### About this exercise
Below is some data. Retype exactly the lines starting at the one with "Definition isoformat (d" and ending at the one with "Fixpoint arrows (Ts".

### Materials provided
== Segment start ==
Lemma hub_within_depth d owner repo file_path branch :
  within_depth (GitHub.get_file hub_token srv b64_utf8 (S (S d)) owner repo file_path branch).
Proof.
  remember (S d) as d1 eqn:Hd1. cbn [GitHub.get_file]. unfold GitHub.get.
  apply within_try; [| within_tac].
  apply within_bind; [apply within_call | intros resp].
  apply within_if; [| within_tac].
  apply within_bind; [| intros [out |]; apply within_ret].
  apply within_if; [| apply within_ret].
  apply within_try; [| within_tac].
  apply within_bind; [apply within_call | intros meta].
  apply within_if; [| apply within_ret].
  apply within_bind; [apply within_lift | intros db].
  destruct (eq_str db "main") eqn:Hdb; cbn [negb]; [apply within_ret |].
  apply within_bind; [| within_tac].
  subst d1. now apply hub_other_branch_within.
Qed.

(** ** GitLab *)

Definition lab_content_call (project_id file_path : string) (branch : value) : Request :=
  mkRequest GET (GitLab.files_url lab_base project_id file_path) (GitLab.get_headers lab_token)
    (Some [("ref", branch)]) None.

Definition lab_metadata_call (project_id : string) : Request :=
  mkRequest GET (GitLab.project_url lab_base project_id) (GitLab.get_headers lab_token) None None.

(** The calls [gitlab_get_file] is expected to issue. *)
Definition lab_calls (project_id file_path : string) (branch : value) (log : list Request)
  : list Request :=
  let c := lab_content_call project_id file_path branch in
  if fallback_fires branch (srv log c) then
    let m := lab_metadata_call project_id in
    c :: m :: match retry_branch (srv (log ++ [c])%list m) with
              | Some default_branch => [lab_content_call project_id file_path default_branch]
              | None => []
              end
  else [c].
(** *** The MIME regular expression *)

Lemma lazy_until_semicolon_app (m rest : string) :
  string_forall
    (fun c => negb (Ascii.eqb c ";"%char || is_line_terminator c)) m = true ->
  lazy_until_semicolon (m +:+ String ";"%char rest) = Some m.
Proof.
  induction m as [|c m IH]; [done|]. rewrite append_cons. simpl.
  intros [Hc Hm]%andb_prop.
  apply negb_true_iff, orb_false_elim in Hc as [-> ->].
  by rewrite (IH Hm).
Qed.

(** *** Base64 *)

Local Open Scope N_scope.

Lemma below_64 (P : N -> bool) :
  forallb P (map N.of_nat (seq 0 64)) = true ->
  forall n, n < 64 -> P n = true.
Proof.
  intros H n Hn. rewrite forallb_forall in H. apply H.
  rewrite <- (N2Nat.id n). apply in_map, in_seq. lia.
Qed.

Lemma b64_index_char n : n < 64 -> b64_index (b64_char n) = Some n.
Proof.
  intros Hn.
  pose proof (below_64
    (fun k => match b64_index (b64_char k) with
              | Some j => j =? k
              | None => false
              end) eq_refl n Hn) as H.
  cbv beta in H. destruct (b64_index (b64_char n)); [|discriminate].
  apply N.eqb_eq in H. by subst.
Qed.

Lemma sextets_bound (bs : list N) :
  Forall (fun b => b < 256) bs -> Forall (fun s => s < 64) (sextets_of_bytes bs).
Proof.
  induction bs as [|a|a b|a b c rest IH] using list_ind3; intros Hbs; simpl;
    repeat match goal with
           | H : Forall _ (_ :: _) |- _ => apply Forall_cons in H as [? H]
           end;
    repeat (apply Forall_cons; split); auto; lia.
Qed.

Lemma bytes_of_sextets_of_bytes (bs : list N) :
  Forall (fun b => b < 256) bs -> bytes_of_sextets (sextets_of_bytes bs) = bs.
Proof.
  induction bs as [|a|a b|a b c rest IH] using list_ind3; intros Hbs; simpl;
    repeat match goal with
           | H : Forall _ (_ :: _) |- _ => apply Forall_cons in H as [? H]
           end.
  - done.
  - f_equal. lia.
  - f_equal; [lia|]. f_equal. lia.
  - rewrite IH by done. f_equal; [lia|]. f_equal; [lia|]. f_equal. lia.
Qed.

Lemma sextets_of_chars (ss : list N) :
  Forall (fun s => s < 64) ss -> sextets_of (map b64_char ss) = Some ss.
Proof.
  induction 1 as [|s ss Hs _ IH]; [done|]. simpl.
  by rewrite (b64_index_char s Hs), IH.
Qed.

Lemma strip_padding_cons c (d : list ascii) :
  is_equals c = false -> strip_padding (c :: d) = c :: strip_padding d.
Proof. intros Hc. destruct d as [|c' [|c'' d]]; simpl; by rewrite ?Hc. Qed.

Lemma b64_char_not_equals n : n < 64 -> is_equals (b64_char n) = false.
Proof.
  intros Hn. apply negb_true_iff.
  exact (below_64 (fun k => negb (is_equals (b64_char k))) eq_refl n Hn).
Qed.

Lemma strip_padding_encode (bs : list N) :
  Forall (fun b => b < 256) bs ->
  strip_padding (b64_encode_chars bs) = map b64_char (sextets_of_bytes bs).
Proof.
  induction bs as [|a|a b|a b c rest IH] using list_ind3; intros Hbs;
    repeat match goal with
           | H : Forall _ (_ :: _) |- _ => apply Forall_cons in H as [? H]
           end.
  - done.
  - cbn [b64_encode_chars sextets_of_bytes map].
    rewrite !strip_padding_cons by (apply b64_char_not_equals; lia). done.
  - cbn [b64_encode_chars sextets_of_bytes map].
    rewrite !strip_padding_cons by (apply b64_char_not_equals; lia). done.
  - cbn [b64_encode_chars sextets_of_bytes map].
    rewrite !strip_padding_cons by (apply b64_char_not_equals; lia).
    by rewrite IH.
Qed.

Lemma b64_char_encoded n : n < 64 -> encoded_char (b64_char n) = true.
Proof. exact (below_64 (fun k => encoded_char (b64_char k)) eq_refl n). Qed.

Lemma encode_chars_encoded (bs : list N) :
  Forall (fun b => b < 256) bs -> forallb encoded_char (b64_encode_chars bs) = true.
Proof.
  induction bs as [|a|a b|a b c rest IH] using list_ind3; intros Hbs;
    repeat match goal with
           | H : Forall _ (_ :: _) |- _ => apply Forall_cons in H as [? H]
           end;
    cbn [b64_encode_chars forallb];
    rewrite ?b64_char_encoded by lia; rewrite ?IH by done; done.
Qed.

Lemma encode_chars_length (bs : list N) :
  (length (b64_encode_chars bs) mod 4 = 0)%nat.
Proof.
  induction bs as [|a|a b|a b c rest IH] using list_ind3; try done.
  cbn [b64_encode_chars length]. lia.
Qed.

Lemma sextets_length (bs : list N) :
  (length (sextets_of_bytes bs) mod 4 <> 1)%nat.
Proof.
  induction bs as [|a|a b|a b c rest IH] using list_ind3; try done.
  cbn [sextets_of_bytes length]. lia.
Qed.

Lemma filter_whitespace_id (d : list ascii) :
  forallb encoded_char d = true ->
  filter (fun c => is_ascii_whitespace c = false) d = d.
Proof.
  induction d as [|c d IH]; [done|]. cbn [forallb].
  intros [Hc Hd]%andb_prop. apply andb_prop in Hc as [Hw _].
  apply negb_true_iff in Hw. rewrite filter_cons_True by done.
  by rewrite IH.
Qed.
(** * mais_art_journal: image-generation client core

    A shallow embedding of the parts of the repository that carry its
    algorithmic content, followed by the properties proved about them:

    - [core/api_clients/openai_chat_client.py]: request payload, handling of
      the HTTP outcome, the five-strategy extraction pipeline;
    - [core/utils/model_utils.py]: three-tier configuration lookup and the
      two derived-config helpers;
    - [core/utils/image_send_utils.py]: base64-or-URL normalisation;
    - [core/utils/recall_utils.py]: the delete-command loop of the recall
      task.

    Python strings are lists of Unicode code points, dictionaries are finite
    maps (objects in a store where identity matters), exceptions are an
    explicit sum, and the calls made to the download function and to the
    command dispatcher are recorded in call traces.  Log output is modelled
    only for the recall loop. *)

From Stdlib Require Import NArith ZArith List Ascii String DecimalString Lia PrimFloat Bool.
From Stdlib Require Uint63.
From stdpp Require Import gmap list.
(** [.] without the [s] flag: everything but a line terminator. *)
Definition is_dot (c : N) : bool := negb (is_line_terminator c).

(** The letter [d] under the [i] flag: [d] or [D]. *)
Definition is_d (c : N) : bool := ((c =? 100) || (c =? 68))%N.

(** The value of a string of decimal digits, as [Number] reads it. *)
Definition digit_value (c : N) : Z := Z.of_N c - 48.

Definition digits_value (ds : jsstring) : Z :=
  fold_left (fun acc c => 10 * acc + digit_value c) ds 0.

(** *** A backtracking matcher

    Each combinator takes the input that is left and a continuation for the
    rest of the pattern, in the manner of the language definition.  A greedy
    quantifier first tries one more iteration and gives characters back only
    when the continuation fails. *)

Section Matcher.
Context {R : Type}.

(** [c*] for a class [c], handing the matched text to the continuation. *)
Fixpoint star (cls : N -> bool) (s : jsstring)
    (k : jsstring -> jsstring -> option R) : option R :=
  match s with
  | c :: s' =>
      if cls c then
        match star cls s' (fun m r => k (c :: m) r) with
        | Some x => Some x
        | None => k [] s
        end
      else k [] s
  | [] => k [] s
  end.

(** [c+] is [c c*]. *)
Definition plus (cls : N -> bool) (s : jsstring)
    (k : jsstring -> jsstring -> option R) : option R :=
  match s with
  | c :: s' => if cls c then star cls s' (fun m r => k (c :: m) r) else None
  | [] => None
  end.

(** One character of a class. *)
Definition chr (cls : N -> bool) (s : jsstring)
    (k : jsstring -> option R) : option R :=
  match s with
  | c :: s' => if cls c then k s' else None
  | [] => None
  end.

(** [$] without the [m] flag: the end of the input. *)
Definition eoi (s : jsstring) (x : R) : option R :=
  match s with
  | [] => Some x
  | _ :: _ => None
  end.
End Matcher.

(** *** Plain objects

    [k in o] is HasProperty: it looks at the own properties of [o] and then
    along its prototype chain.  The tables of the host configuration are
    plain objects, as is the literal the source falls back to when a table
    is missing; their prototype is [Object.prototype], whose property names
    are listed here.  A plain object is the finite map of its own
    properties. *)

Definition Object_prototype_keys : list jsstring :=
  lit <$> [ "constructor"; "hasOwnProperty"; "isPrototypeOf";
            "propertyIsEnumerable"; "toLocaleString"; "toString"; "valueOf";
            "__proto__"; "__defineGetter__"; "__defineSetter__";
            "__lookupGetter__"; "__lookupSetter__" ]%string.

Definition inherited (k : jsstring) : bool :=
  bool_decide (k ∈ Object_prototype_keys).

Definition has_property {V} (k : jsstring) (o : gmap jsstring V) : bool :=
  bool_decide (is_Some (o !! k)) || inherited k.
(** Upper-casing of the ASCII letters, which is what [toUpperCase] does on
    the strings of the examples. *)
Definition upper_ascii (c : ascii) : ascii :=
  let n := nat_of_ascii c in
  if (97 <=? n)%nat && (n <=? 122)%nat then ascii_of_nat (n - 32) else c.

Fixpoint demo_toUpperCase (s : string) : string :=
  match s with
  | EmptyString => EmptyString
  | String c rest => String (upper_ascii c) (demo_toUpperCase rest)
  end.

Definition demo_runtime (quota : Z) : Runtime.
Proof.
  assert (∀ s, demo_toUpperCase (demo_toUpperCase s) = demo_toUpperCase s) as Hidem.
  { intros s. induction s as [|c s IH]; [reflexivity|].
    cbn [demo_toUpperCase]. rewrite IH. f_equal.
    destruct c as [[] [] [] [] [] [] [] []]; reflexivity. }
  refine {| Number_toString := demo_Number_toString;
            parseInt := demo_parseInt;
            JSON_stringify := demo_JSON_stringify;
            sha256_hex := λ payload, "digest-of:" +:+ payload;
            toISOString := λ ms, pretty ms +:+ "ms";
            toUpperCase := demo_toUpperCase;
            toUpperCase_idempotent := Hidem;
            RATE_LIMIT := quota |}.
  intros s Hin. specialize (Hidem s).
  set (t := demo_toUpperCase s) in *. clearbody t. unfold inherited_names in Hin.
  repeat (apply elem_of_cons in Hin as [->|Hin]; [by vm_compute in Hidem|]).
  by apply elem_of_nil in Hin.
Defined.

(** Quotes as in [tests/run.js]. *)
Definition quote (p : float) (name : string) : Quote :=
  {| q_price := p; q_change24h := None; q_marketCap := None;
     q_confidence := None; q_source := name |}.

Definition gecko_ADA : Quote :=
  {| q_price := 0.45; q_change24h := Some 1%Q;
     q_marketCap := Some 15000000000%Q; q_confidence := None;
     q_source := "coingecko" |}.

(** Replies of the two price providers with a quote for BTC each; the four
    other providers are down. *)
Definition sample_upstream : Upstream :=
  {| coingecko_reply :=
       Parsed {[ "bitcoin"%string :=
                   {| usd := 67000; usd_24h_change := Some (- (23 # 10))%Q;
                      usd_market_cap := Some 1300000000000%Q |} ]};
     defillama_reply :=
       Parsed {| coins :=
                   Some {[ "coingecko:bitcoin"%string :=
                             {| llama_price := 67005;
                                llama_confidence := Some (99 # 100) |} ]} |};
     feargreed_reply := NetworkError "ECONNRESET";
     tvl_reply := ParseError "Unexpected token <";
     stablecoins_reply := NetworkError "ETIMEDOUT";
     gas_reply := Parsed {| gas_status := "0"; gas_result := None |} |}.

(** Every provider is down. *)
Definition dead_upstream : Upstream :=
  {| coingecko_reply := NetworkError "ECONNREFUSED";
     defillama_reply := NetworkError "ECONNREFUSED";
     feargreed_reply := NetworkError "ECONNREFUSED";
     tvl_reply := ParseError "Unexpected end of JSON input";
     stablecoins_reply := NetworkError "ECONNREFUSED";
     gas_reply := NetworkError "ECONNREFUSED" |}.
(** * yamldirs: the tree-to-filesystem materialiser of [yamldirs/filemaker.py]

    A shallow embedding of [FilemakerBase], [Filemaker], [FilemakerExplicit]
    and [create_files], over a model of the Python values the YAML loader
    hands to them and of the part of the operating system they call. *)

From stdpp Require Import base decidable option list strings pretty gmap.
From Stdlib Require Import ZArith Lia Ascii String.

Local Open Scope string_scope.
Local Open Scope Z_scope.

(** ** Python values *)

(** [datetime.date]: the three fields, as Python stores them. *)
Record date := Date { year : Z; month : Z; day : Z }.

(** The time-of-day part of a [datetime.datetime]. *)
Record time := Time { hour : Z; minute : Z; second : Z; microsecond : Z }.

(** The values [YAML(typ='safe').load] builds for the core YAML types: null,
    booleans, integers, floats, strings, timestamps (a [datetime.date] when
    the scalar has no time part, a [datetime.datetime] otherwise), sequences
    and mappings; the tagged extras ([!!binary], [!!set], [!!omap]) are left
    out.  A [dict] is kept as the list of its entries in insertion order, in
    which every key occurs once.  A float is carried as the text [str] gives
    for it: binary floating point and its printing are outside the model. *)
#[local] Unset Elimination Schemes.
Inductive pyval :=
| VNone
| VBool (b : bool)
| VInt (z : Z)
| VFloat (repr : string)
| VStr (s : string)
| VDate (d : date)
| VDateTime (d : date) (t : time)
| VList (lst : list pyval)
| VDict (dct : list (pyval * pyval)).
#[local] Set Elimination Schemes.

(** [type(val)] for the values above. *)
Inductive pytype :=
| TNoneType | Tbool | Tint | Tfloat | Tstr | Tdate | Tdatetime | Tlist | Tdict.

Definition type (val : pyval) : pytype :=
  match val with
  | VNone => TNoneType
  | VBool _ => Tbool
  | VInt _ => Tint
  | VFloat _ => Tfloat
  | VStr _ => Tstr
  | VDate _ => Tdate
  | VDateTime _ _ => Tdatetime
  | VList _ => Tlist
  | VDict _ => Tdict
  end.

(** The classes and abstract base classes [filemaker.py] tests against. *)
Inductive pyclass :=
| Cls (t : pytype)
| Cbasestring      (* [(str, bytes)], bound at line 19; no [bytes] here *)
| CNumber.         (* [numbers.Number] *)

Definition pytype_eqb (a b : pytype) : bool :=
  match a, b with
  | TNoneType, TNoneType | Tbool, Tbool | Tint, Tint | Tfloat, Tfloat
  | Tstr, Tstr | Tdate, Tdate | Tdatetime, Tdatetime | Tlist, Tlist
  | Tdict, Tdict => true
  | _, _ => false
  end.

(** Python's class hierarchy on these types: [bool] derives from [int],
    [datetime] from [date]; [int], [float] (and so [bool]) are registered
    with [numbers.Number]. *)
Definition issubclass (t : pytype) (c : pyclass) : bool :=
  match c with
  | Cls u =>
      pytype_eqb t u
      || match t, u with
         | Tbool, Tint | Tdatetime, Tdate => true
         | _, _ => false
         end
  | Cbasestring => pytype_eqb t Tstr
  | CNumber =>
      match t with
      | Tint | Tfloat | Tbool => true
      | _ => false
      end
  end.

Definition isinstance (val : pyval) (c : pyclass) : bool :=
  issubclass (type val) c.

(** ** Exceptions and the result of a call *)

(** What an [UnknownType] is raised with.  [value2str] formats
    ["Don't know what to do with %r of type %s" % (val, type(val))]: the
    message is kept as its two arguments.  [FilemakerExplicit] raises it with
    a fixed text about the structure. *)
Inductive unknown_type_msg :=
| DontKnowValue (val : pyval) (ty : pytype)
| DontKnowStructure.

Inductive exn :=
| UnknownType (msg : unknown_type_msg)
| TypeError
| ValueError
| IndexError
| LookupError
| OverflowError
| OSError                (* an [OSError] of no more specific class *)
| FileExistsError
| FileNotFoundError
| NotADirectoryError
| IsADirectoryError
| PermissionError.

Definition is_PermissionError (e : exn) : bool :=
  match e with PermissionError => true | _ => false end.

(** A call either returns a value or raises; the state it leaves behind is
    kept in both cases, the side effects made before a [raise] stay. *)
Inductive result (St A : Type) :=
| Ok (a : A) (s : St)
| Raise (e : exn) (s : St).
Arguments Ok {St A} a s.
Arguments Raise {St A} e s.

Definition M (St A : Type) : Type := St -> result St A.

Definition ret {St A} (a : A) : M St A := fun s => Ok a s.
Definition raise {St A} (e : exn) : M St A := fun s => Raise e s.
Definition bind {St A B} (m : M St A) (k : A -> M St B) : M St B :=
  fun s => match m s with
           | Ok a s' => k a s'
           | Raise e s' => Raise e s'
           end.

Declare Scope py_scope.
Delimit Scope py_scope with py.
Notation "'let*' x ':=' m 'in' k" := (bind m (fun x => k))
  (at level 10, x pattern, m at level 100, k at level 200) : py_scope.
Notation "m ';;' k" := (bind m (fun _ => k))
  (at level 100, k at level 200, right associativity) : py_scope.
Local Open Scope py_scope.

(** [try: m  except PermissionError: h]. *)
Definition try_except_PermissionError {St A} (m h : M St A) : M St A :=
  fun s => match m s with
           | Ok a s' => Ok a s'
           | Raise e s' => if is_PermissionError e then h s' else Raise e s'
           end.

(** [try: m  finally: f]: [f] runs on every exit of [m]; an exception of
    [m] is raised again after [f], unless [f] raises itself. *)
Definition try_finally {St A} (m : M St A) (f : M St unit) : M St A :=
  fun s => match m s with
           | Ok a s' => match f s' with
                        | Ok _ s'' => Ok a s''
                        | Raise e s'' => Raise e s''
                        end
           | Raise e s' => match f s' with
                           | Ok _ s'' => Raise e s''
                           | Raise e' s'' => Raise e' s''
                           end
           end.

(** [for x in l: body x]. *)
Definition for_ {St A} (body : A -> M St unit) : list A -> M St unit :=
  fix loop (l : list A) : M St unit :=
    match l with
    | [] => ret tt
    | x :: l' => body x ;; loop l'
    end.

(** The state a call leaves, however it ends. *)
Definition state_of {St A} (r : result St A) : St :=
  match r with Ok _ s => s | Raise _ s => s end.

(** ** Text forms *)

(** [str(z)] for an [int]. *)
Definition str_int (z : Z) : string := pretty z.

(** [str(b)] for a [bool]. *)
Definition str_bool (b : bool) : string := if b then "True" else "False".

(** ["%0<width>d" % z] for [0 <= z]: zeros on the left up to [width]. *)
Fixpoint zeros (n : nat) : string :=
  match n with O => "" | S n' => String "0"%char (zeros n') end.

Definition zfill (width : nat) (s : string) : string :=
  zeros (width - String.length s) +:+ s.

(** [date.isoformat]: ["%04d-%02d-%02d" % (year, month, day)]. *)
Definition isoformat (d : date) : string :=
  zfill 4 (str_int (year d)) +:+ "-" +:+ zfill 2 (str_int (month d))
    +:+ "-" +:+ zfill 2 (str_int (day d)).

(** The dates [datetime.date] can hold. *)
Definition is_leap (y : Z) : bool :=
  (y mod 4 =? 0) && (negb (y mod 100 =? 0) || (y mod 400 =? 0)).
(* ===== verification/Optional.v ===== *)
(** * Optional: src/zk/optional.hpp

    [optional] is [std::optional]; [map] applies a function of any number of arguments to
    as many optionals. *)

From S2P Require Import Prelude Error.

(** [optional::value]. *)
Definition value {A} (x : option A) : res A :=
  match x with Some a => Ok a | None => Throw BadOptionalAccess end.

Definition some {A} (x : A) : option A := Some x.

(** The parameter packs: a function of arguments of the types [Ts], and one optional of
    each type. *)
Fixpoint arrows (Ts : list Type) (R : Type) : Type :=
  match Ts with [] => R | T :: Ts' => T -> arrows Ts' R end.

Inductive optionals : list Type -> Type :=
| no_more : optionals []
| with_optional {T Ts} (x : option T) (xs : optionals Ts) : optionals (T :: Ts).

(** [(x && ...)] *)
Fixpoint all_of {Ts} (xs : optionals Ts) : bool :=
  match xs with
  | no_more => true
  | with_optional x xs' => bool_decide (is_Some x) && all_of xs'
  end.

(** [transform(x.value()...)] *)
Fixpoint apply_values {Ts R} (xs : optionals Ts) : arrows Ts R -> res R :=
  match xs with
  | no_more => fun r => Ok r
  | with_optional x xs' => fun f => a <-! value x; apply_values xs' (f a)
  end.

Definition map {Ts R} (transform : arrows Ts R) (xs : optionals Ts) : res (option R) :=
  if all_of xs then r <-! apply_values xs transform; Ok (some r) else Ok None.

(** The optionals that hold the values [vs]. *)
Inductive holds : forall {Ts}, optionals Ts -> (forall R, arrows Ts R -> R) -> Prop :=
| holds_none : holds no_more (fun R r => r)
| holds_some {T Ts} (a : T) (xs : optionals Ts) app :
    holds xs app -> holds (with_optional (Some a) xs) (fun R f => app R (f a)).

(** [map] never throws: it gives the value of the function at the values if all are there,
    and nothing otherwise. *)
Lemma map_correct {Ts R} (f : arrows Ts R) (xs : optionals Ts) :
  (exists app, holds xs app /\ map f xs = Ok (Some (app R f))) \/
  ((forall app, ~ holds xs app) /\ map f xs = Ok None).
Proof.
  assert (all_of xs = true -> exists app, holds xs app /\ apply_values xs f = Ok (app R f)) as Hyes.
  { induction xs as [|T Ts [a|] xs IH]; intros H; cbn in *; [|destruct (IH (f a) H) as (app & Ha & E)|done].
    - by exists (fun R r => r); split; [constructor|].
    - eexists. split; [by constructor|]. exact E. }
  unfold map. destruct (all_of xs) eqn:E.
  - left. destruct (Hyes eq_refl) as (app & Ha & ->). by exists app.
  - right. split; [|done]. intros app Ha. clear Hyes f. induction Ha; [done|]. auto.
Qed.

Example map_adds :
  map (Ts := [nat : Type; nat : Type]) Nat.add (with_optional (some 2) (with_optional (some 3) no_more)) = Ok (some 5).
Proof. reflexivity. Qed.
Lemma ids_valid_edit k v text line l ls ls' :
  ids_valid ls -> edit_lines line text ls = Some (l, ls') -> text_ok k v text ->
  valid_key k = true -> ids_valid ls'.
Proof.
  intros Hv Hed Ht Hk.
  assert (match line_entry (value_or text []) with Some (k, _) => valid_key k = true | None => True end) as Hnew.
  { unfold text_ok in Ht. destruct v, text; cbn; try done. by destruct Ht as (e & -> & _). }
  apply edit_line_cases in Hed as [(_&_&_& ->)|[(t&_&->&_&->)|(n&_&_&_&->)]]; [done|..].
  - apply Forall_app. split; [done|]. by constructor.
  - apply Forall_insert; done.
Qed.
== Segment end ==
### Exercise answer
Definition isoformat (d : date) : string :=
  zfill 4 (str_int (year d)) +:+ "-" +:+ zfill 2 (str_int (month d))
    +:+ "-" +:+ zfill 2 (str_int (day d)).

(** The dates [datetime.date] can hold. *)
Definition is_leap (y : Z) : bool :=
  (y mod 4 =? 0) && (negb (y mod 100 =? 0) || (y mod 400 =? 0)).
(* ===== verification/Optional.v ===== *)
(** * Optional: src/zk/optional.hpp

    [optional] is [std::optional]; [map] applies a function of any number of arguments to
    as many optionals. *)

From S2P Require Import Prelude Error.

(** [optional::value]. *)
Definition value {A} (x : option A) : res A :=
  match x with Some a => Ok a | None => Throw BadOptionalAccess end.

Definition some {A} (x : A) : option A := Some x.

(** The parameter packs: a function of arguments of the types [Ts], and one optional of
    each type. *)
Fixpoint arrows (Ts : list Type) (R : Type) : Type :=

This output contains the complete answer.